PathSim: Block Diagram Simulation in Pure Python

Milan Rother

PyData & Scientific Libraries Stack
Python Skill Novice
Domain Expertise Intermediate

Talk Overview

This talk presents PathSim through its development journey: why it was created, what technical challenges it solves, and how it fits into the scientific Python ecosystem. Rather than just another simulation tool, PathSim addresses a specific gap between low-level ODE solvers and expensive proprietary environments.

Target Audience

  • Engineers and researchers simulating physical systems
  • Python developers curious about simulation frameworks
  • Anyone who's hit limitations with scipy.integrate for complex systems
  • Those interested in the journey of building scientific software

No simulation background required - concepts explained from first principles.

Talk Structure (30 minutes)

The Origin Story (4 min)

  • Why build PathSim? Real problems that motivated development
  • The gap between scipy.integrate and full simulation environments
  • Design decisions: decentralized architecture, pure Python, minimal dependencies

What Makes Block Diagram Simulation Different? (8 min)

  • Live comparison: same system with scipy.integrate vs PathSim
  • Signal routing and interconnections
  • The block diagram mental model for complex systems
  • When you need structure beyond "write a function, call solve_ivp"

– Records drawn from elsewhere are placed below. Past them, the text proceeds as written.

Definition US_CR p := p + 0x00.
Definition US_MR p := p + 0x04.
Definition US_IER p := p + 0x08.
Definition US_IDR p := p + 0x0C.
Definition US_IMR p := p + 0x10.
Definition US_CSR p := p + 0x14.
Definition US_RHR p := p + 0x18.
Definition US_THR p := p + 0x1C.
Definition US_BRGR p := p + 0x20.
Definition US_RTOR p := p + 0x24.
Definition US_TTGR p := p + 0x28.
Definition US_FIDI p := p + 0x40.
Definition US_NER p := p + 0x44.
Definition US_IF p := p + 0x4C.
Definition US_MAN p := p + 0x50.
Definition US_LINMR p := p + 0x54.
Definition US_LINIR p := p + 0x58.
Definition US_WPMR p := p + 0xE4.
Definition US_WPSR p := p + 0xE8.
Definition US_CR_RSTRX : Z := Z.shiftl 0x1 2.
Definition US_CR_RSTTX : Z := Z.shiftl 0x1 3.
Definition US_CR_RXEN : Z := Z.shiftl 0x1 4.
Definition US_CR_RXDIS : Z := Z.shiftl 0x1 5.
Definition US_CR_TXEN : Z := Z.shiftl 0x1 6.
Definition US_CR_TXDIS : Z := Z.shiftl 0x1 7.
Definition US_CR_RSTSTA : Z := Z.shiftl 0x1 8.
Definition US_CR_STTBRK : Z := Z.shiftl 0x1 9.
Definition US_CR_STPBRK : Z := Z.shiftl 0x1 10.
Definition US_CR_STTTO : Z := Z.shiftl 0x1 11.
Definition US_CR_SENDA : Z := Z.shiftl 0x1 12.
Definition US_CR_RSTIT : Z := Z.shiftl 0x1 13.
Definition US_CR_RSTNACK : Z := Z.shiftl 0x1 14.
Definition US_CR_RETTO : Z := Z.shiftl 0x1 15.
Definition US_CR_RTSEN : Z := Z.shiftl 0x1 18.
Definition US_CR_RTSDIS : Z := Z.shiftl 0x1 19.
Definition US_CR_FCS : Z := Z.shiftl 0x1 18.
Definition US_CR_RCS : Z := Z.shiftl 0x1 19.
Definition US_CR_LINABT : Z := Z.shiftl 0x1 20.
Definition US_CR_LINWKUP : Z := Z.shiftl 0x1 21.
Definition US_MR_USART_MODE_Pos : Z := 0.
Definition US_MR_USART_MODE_Msk : Z := Z.shiftl 0xf US_MR_USART_MODE_Pos.
Definition US_MR_USART_MODE_NORMAL : Z := Z.shiftl 0x0 0.
Definition US_MR_USART_MODE_RS485 : Z := Z.shiftl 0x1 0.
Definition US_MR_USART_MODE_HW_HANDSHAKING : Z := Z.shiftl 0x2 0.
Definition US_MR_USART_MODE_IS07816_T_0 : Z := Z.shiftl 0x4 0.
Definition US_MR_USART_MODE_IS07816_T_1 : Z := Z.shiftl 0x6 0.
Definition US_MR_USART_MODE_IRDA : Z := Z.shiftl 0x8 0.
Definition US_MR_USART_MODE_LIN_MASTER : Z := Z.shiftl 0xA 0.
Definition US_MR_USART_MODE_LIN_SLAVE : Z := Z.shiftl 0xB 0.
Definition US_MR_USART_MODE_SPI_MASTER : Z := Z.shiftl 0xE 0.
Definition US_MR_USART_MODE_SPI_SLAVE : Z := Z.shiftl 0xF 0.
Definition US_MR_USCLKS_Pos : Z := 4.
Definition US_MR_USCLKS_Msk : Z := Z.shiftl 0x3 US_MR_USCLKS_Pos.
Definition US_MR_USCLKS_MCK : Z := Z.shiftl 0x0 4.
Definition US_MR_USCLKS_SCK : Z := Z.shiftl 0x3 4.
Definition US_MR_SYNC : Z := Z.shiftl 0x1 8.
Definition US_MR_CPHA : Z := Z.shiftl 0x1 8.
Definition US_MR_PAR_EVEN : Z := Z.shiftl 0x0 9.
Definition US_MR_PAR_ODD : Z := Z.shiftl 0x1 9.
Definition US_MR_PAR_MULTIDROP : Z := Z.shiftl 0x6 9.
Definition US_MR_NBSTOP_1_BIT : Z := Z.shiftl 0x0 12.
Definition US_MR_NBSTOP_2_BIT : Z := Z.shiftl 0x2 12.
Definition US_MR_CHMODE_NORMAL : Z := Z.shiftl 0x0 14.
Definition US_MR_MSBF : Z := Z.shiftl 0x1 16.
Definition US_MR_CPOL : Z := Z.shiftl 0x1 16.
Definition US_MR_CLKO : Z := Z.shiftl 0x1 18.
Definition US_MR_OVER : Z := Z.shiftl 0x1 19.
Definition US_MR_INACK : Z := Z.shiftl 0x1 20.
Definition US_MR_DSNACK : Z := Z.shiftl 0x1 21.
Definition US_MR_MAX_ITERATION_Pos : Z := 24.
Definition US_CSR_RXRDY : Z := Z.shiftl 0x1 0.
Definition US_CSR_TXRDY : Z := Z.shiftl 0x1 1.
Definition US_CSR_ENDRX : Z := Z.shiftl 0x1 3.
Definition US_CSR_ENDTX : Z := Z.shiftl 0x1 4.
Definition US_CSR_TXEMPTY : Z := Z.shiftl 0x1 9.
Definition US_CSR_TXBUFE : Z := Z.shiftl 0x1 11.
Definition US_CSR_RXBUFF : Z := Z.shiftl 0x1 12.
Definition US_RHR_RXCHR_Pos : Z := 0.
Definition US_RHR_RXCHR_Msk : Z := Z.shiftl 0x1ff US_RHR_RXCHR_Pos.
Definition US_THR_TXCHR_Pos : Z := 0.
Definition US_THR_TXCHR_Msk : Z := Z.shiftl 0x1ff US_THR_TXCHR_Pos.
Definition US_THR_TXCHR (value : Z) : Z := Z.land US_THR_TXCHR_Msk (u32 (Z.shiftl value US_THR_TXCHR_Pos)).
Definition US_BRGR_CD_Pos : Z := 0.
Definition US_BRGR_CD_Msk : Z := Z.shiftl 0xffff US_BRGR_CD_Pos.
Definition US_BRGR_FP_Pos : Z := 16.
Definition US_NER_NB_ERRORS_Pos : Z := 0.
Definition US_NER_NB_ERRORS_Msk : Z := Z.shiftl 0xff US_NER_NB_ERRORS_Pos.
Definition US_MAN_TX_PL_Pos : Z := 0.
Definition US_MAN_TX_PL_Msk : Z := Z.shiftl 0xf US_MAN_TX_PL_Pos.
Definition US_MAN_TX_PL (value : Z) : Z := Z.land US_MAN_TX_PL_Msk (u32 (Z.shiftl value US_MAN_TX_PL_Pos)).
Definition US_MAN_TX_PP_Pos : Z := 8.
Definition US_MAN_TX_PP_Msk : Z := Z.shiftl 0x3 US_MAN_TX_PP_Pos.
Definition US_MAN_TX_MPOL : Z := Z.shiftl 0x1 12.
Definition US_MAN_RX_PL_Pos : Z := 16.
Definition US_MAN_RX_PL_Msk : Z := Z.shiftl 0xf US_MAN_RX_PL_Pos.
Definition US_MAN_RX_PL (value : Z) : Z := Z.land US_MAN_RX_PL_Msk (u32 (Z.shiftl value US_MAN_RX_PL_Pos)).
Definition US_MAN_RX_PP_Pos : Z := 24.
Definition US_MAN_RX_PP_Msk : Z := Z.shiftl 0x3 US_MAN_RX_PP_Pos.
Definition US_MAN_RX_MPOL : Z := Z.shiftl 0x1 28.
Definition US_MAN_DRIFT : Z := Z.shiftl 0x1 30.
Definition US_LINMR_NACT_Pos : Z := 0.
Definition US_LINMR_NACT_Msk : Z := Z.shiftl 0x3 US_LINMR_NACT_Pos.
Definition US_LINMR_PARDIS : Z := Z.shiftl 0x1 2.
Definition US_LINMR_CHKDIS : Z := Z.shiftl 0x1 3.
Definition US_LINMR_CHKTYP : Z := Z.shiftl 0x1 4.
Definition US_LINMR_DLM : Z := Z.shiftl 0x1 5.
Definition US_LINMR_FSDIS : Z := Z.shiftl 0x1 6.
Definition US_LINMR_WKUPTYP : Z := Z.shiftl 0x1 7.
Definition US_LINMR_DLC_Pos : Z := 8.
Definition US_LINMR_DLC_Msk : Z := Z.shiftl 0xff US_LINMR_DLC_Pos.
Definition US_LINMR_PDCM : Z := Z.shiftl 0x1 16.
Definition US_LINIR_IDCHR_Pos : Z := 0.
Definition US_LINIR_IDCHR_Msk : Z := Z.shiftl 0xff US_LINIR_IDCHR_Pos.
Definition US_LINIR_IDCHR (value : Z) : Z := Z.land US_LINIR_IDCHR_Msk (u32 (Z.shiftl value US_LINIR_IDCHR_Pos)).
Definition US_WPMR_WPEN : Z := Z.shiftl 0x1 0.
Definition US_WPMR_WPKEY_Pos : Z := 8.
Definition US_WPMR_WPKEY_Msk : Z := Z.shiftl 0xffffff US_WPMR_WPKEY_Pos.
Definition US_WPMR_WPKEY (value : Z) : Z := Z.land US_WPMR_WPKEY_Msk (u32 (Z.shiftl value US_WPMR_WPKEY_Pos)).
Definition US_WPSR_WPVS : Z := Z.shiftl 0x1 0.
Definition US_WPSR_WPVSRC_Pos : Z := 8.
Definition US_WPSR_WPVSRC_Msk : Z := Z.shiftl 0xffff US_WPSR_WPVSRC_Pos.

Definition US_WPMR_WPKEY_PASSWD : Z := US_WPMR_WPKEY 0x555341.

Definition MIN_CD_VALUE : Z := 0x01.
Definition MIN_CD_VALUE_SPI : Z := 0x04.
Definition MAX_CD_VALUE : Z := US_BRGR_CD_Msk.
Definition HIGH_FRQ_SAMPLE_DIV : Z := 16.
Definition LOW_FRQ_SAMPLE_DIV : Z := 8.
Definition ISO7816_T_0 : Z := 0.
Definition ISO7816_T_1 : Z := 1.
Definition SPI_CPHA : Z := Z.shiftl 1 0.
Definition SPI_CPOL : Z := Z.shiftl 1 1.
Definition SPI_MODE_0 : Z := 0.
Definition SPI_MODE_1 : Z := SPI_CPHA.
Definition SPI_MODE_2 : Z := SPI_CPOL.
Definition SPI_MODE_3 : Z := Z.lor SPI_CPOL SPI_CPHA.

Record sam_usart_opt := SamUsartOpt {
  baudrate : Z;
  char_length : Z;
  parity_type : Z;
  stop_bits : Z;
  channel_mode : Z;
  irda_filter : Z
}.

Record usart_iso7816_opt := UsartIso7816Opt {
  iso7816_hz : Z;
  fidi_ratio : Z;
  iso_parity_type : Z;
  inhibit_nack : Z;
  dis_suc_nack : Z;
  max_iterations : Z;
  bit_order : Z;
  protocol_type : Z
}.

Record usart_spi_opt := UsartSpiOpt {
  spi_baudrate : Z;
  spi_char_length : Z;
  spi_mode : Z;
  spi_channel_mode : Z
}.

(** ** Control, status and transfer *)

Section usart.
Context (p_usart : Z).

Definition usart_enable_tx := wr (US_CR p_usart) US_CR_TXEN.
Definition usart_disable_tx := wr (US_CR p_usart) US_CR_TXDIS.
Definition usart_reset_tx := wr (US_CR p_usart) (Z.lor US_CR_RSTTX US_CR_TXDIS).
Definition usart_set_tx_timeguard (timeguard : Z) := wr (US_TTGR p_usart) timeguard.
Definition usart_enable_rx := wr (US_CR p_usart) US_CR_RXEN.
Definition usart_disable_rx := wr (US_CR p_usart) US_CR_RXDIS.
Definition usart_reset_rx := wr (US_CR p_usart) (Z.lor US_CR_RSTRX US_CR_RXDIS).
Definition usart_set_rx_timeout (timeout : Z) := wr (US_RTOR p_usart) timeout.
Definition usart_enable_interrupt (ul_sources : Z) := wr (US_IER p_usart) ul_sources.
Definition usart_disable_interrupt (ul_sources : Z) := wr (US_IDR p_usart) ul_sources.
Definition usart_get_interrupt_mask := rd (US_IMR p_usart).
Definition usart_get_status := rd (US_CSR p_usart).
Definition usart_reset_status := wr (US_CR p_usart) US_CR_RSTSTA.
Definition usart_start_tx_break := wr (US_CR p_usart) US_CR_STTBRK.
Definition usart_stop_tx_break := wr (US_CR p_usart) US_CR_STPBRK.
Definition usart_start_rx_timeout := wr (US_CR p_usart) US_CR_STTTO.
Definition usart_restart_rx_timeout := wr (US_CR p_usart) US_CR_RETTO.
Definition usart_drive_RTS_pin_low := wr (US_CR p_usart) US_CR_RTSEN.
Definition usart_drive_RTS_pin_high := wr (US_CR p_usart) US_CR_RTSDIS.
Definition usart_spi_force_chip_select := wr (US_CR p_usart) US_CR_FCS.
Definition usart_spi_release_chip_select := wr (US_CR p_usart) US_CR_RCS.
Definition usart_reset_iterations := wr (US_CR p_usart) US_CR_RSTIT.
Definition usart_reset_nack := wr (US_CR p_usart) US_CR_RSTNACK.

Definition usart_is_tx_ready := test_bits (US_CSR p_usart) US_CSR_TXRDY.
Definition usart_is_tx_empty := test_bits (US_CSR p_usart) US_CSR_TXEMPTY.
Definition usart_is_rx_ready := test_bits (US_CSR p_usart) US_CSR_RXRDY.
Definition usart_is_rx_buf_full := test_bits (US_CSR p_usart) US_CSR_RXBUFF.
Definition usart_is_rx_buf_end := test_bits (US_CSR p_usart) US_CSR_ENDRX.
Definition usart_is_tx_buf_end := test_bits (US_CSR p_usart) US_CSR_ENDTX.
Definition usart_is_tx_buf_empty := test_bits (US_CSR p_usart) US_CSR_TXBUFE.

Definition usart_get_error_number : prog hw Z :=
  let! v := rd (US_NER p_usart) in Ret (u8 (Z.land v US_NER_NB_ERRORS_Msk)).

Definition usart_write (c : Z) : prog hw Z :=
  let! csr := rd (US_CSR p_usart) in
  if negb (has_bits csr US_CSR_TXRDY) then Ret 1
  else wr (US_THR p_usart) (US_THR_TXCHR c);; Ret 0.

(** [while (!(p_usart->US_CSR & m)) {}] *)
Definition csr_round (m : Z) (_ : unit) : prog hw (unit + unit) :=
  let! csr := rd (US_CSR p_usart) in
  Ret (if negb (has_bits csr m) then inl tt else inr tt).

Definition usart_putchar (fuel : nat) (c : Z) : prog hw Z :=
  iter fuel (csr_round US_CSR_TXRDY) tt;;
  wr (US_THR p_usart) (US_THR_TXCHR c);;
  Ret 0.

(** [string] are the bytes from the pointer to the end of its array. *)
Fixpoint usart_write_line (fuel : nat) (string : list Z) : prog hw unit :=
  match string with
  | [] => Halt Undefined
  | c :: string =>
    if negb (c =? 0) then
      let! _ := usart_putchar fuel c in usart_write_line fuel string
    else Ret tt
  end.

Definition usart_read : prog hw (Z * option Z) :=
  let! csr := rd (US_CSR p_usart) in
  if negb (has_bits csr US_CSR_RXRDY) then Ret (1, None)
  else let! v := rd (US_RHR p_usart) in Ret (0, Some (Z.land v US_RHR_RXCHR_Msk)).

Definition usart_getchar (fuel : nat) : prog hw (Z * Z) :=
  iter fuel (csr_round US_CSR_RXRDY) tt;;
  let! v := rd (US_RHR p_usart) in
  Ret (0, Z.land v US_RHR_RXCHR_Msk).

Definition usart_send_address (ul_addr : Z) : prog hw Z :=
  let! mr := rd (US_MR p_usart) in
  if negb (Z.land mr US_MR_PAR_MULTIDROP =? US_MR_PAR_MULTIDROP) then Ret 1
  else
    wr (US_CR p_usart) US_CR_SENDA;;
    let! rc := usart_write ul_addr in
    Ret (if negb (rc =? 0) then 1 else 0).

Definition usart_get_tx_access : Z := US_THR p_usart.
Definition usart_get_rx_access : Z := US_RHR p_usart.

Definition usart_get_pdc_base : Z :=
  if p_usart =? USART0 then PDC_USART0
  else if p_usart =? USART1 then PDC_USART1
  else if p_usart =? USART2 then PDC_USART2
  else if p_usart =? USART3 then PDC_USART3
  else 0.

Definition usart_enable_writeprotect :=
  wr (US_WPMR p_usart) (Z.lor US_WPMR_WPEN US_WPMR_WPKEY_PASSWD).
Definition usart_disable_writeprotect := wr (US_WPMR p_usart) US_WPMR_WPKEY_PASSWD.

Definition usart_get_writeprotect_status : prog hw Z :=
  let! reg_value := rd (US_WPSR p_usart) in
  Ret (if has_bits reg_value US_WPSR_WPVS
       then Z.shiftr (Z.land reg_value US_WPSR_WPVSRC_Msk) US_WPSR_WPVSRC_Pos else 0).

(** ** Baud rates *)

(** Oversampling, and the divider in eighths; a divisor of 0 is undefined. *)
Definition async_divider (baudrate ul_mck : Z) : option (Z * Z) :=
  let over :=
    if u32 (HIGH_FRQ_SAMPLE_DIV * baudrate) <=? ul_mck then HIGH_FRQ_SAMPLE_DIV
    else LOW_FRQ_SAMPLE_DIV in
  let d := u32 (over * baudrate) in
  if d =? 0 then None else Some (over, u32 (u32 (8 * ul_mck) + d / 2) / d).

Definition usart_set_async_baudrate (baudrate ul_mck : Z) : prog hw Z :=
  let! (over, cd_fp) := defined (async_divider baudrate ul_mck) in
  let cd := Z.shiftr cd_fp 3 in
  let fp := Z.land cd_fp 0x07 in
  if (cd <? MIN_CD_VALUE) || (MAX_CD_VALUE <? cd) then Ret 1
  else
    (if over =? 8 then set_bits (US_MR p_usart) US_MR_OVER else Ret tt);;
    wr (US_BRGR p_usart) (Z.lor (Z.shiftl cd US_BRGR_CD_Pos) (Z.shiftl fp US_BRGR_FP_Pos));;
    Ret 0.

Core Features Through Examples (12 min)

Example 1: Event Handling

  • Bouncing ball with zero-crossing detection
  • Why this is hard with basic ODE solvers
  • PathSim's event system in action

Example 2: Stiff Systems

  • Van der Pol oscillator demonstration
  • Implicit solver integration (ESDIRK, BDF methods)
  • Adaptive timestepping visualization

Example 3: Hierarchical Modeling

  • Building subsystems and nesting them
  • Modularity for large-scale simulations

Integration & Ecosystem (4 min)

  • Co-simulation capabilities and FMI support
  • Hardware-in-the-loop applications
  • Custom block development and extensibility
  • Integration with other Python tools (control libraries, ML frameworks)

Getting Started (2 min)

  • Installation and documentation
  • Example gallery walkthrough
  • Where PathSim fits in your workflow
  • Contributing and community

Key Takeaways

  • Understand when block diagram simulation adds value over basic ODE solving
  • See practical examples of stiff systems and event handling
  • Learn about PathSim's architecture and extensibility
  • Know how to integrate simulation into broader Python workflows

Why This Talk Matters

Many Python users face the "scipy.integrate isn't enough, but I don't want MATLAB" problem. This talk shows there's a middle ground: structured simulation that's open source, Pythonic, and extensible. The development story provides insights into building scientific software, while practical demos show immediate applicability.

The talk emphasizes technical substance over credentials - showing what problems PathSim solves and how, rather than where it's being used.

Milan Rother

Milan is a freelance developer specializing in numerical simulation and scientific computing tools. Based in Braunschweig with a master's degree in EE from TU Braunschweig, he builds open-source frameworks that bridge engineering practice and Python scientific computing.

As the creator of PathSim, Milan has worked on a range of projects including modeling for biomedical sensors, design automation for integrated circuits, microwave imaging, and most recently nuclear fusion systems. Beyond PathSim, he maintains several scientific computing tools including vectorfitting algorithms, harmonic balance frameworks, and RFIC design tools.